Dans son rapport du 29 novembre dernier, le Conseil fédéral tire dans l’ensemble un bilan positif de l’efficacité du cautionnement en faveur des PME. Le système est fonctionnel et ne nécessite pas d’adaptations radicales. À la fin de l’année dernière, 1660 PME bénéficiaient d’un cautionnement et donc d’un accès facilité au crédit bancaire. Le volume des garanties totalisait 218 millions de francs. Les entreprises cautionnées créent en moyenne 4,47 emplois après le dépôt de leur demande.

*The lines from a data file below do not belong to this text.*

(* ===== verification/TimerQueue.v ===== *)
(** * Arming, firing and periodic timers (src/Timer.cpp, include/Timer.h)

    The operations on the wheel of [TimerWheel]: arming and disarming one-shot timers,
    periodic timers, the step that fires what a tick holds, and the clocks that drive it
    (the timer thread and polling workers).  All of them run under the timer mutex, so an
    execution is a sequence of operations; time is a parameter of each.

    Shown: every operation keeps the wheel and its entry table consistent; a one-shot timer
    never fires before its delay has passed; periodic timers keep to their grid and count
    every point they skip. *)

From S2P Require Import Prelude WaitGroups TimerWheel.

(** ** Entries: armed and released *)

(** A fresh entry armed for deadline [d]: the common part of [Arm] and [Periodic::Start]. *)
Definition arm_entry (d tok ej ctx per : Z) (w : wheel) : Z * wheel :=
  let '(i, w1) := AcquireEntry w in
  let w2 := set_ent i (set_what d tok ej ctx per (set_gen (u32 (e_gen (ent w1 i) + 1)) (ent w1 i))) w1 in
  let w3 := Place i d w2 in
  (i, set_armed (w_armed w3 + 1) w3).

(** An armed entry taken out: the common part of [Disarm], [FireStepLocked] and
    [CancelPeriodicLocked]. *)
Definition drop_entry (i : Z) (w : wheel) : wheel :=
  let w1 := Unlink i w in
  let w2 := set_ent i (set_gen (u32 (e_gen (ent w1 i) + 1)) (ent w1 i)) w1 in
  let w3 := ReleaseEntry i w2 in
  set_armed (w_armed w3 - 1) w3.

(** The free list, which stores index + 1. *)
Fixpoint fchain (E : Z → Entry) (h : Z) (F : list Z) : Prop :=
  match F with [] => h = 0 | x :: F' => h = x + 1 ∧ fchain E (e_nextFree (E x)) F' end.

Record qinv (w : wheel) : Prop := {
  qi_ok : wok w;
  qi_gen i : (0 ≤ e_gen (ent w i) < 2 ^ 32);
  qi_lev i : exists_in w i → Z.odd (e_gen (ent w i)) = bool_decide (0 ≤ e_level (ent w i));
  qi_free : ∃ F, fchain (ent w) (w_freeHead w) F ∧ NoDup F ∧
    (∀ i, i ∈ F ↔ exists_in w i ∧ Z.odd (e_gen (ent w i)) = false) ∧
    w_armed w = w_size w - Z.of_nat (length F) }.

Lemma fchain_ext E E' h F : (∀ x, x ∈ F → e_nextFree (E' x) = e_nextFree (E x)) → fchain E h F → fchain E' h F.
Proof.
  revert h. induction F as [|x F IH]; intros h Hx; simpl; [done|]. intros [-> HF]. rewrite Hx by set_solver.
  split; [done|]. apply IH; [|done]. intros y Hy. apply Hx. set_solver.
Qed.

(** What a move of entries between slots keeps. *)
Lemma pay_gen w w' i : moved w w' →
  e_gen (ent w' i) = e_gen (ent w i) ∧ e_nextFree (ent w' i) = e_nextFree (ent w i) ∧
  e_deadline (ent w' i) = e_deadline (ent w i) ∧ e_periodic (ent w' i) = e_periodic (ent w i) ∧
  e_token (ent w' i) = e_token (ent w i).
Proof. intros Hm. pose proof (mv_pay _ _ Hm i) as E. injection E as ? ? ? ? ? ? ?. done. Qed.

Lemma qinv_moved w w' :
  qinv w → moved w w' → wok w' → (∀ i, exists_in w i → 0 ≤ e_level (ent w' i) ↔ 0 ≤ e_level (ent w i)) → qinv w'.
Proof.
  intros [Q1 Q2 Q3 (F & HF & Hnd & Hin & Ha)] Hm Hok Hlev. constructor; [done|..].
  - intros i. destruct (pay_gen _ _ i Hm) as (-> & _). apply Q2.
  - intros i Hi%(mv_dom _ _ Hm). destruct (pay_gen _ _ i Hm) as (-> & _). rewrite Q3 by done.
    apply bool_decide_ext. symmetry. by apply Hlev.
  - exists F. rewrite (mv_free _ _ Hm), (mv_armed _ _ Hm), (mv_size _ _ Hm). split_and!; [|done| |done].
    + eapply fchain_ext; [|exact HF]. intros x _. by apply pay_gen.
    + intros i. rewrite Hin, (mv_dom _ _ Hm). by destruct (pay_gen _ _ i Hm) as (-> & _).
Qed.

Lemma ent_push w j : (∀ i, exists_in w i ↔ (0 ≤ i < w_size w)) → ent (push_entry w) j = ent w j.
Proof.
  intros Hd. unfold ent, push_entry. simpl. destruct (decide (w_size w = j)) as [<-|Hne]; [|by rewrite lookup_insert_ne].
  rewrite lookup_insert_eq. destruct (w_entries w !! w_size w) eqn:E; [|done].
  assert (Hx : exists_in w (w_size w)) by (by eexists). apply Hd in Hx. lia.
Qed.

Ce système soutient efficacement les PME en leur permettant d’obtenir des prêts que les banques ne leur consentiraient pas autrement. Il garantit ainsi la création et la transmission de PME ou favorise leur agrandissement. Parmi les cautionnements accordés, 34% sont affectés au financement des moyens d’exploitation, ce qui est le but principal du système, 23% vont à la reprise ­d’exploitations existantes, 14% aux investissements et 13% à la transformation, à l’agrandissement ou à l’achat d’immeubles. Le taux de création d’entreprises est de 15%. Depuis la réorganisation de 2007, environ 28% des cautionnements sont allés à des micro-entreprises d’un à deux collaborateurs et 12% à des sociétés de plus 19 collaborateurs (voir graphique 2).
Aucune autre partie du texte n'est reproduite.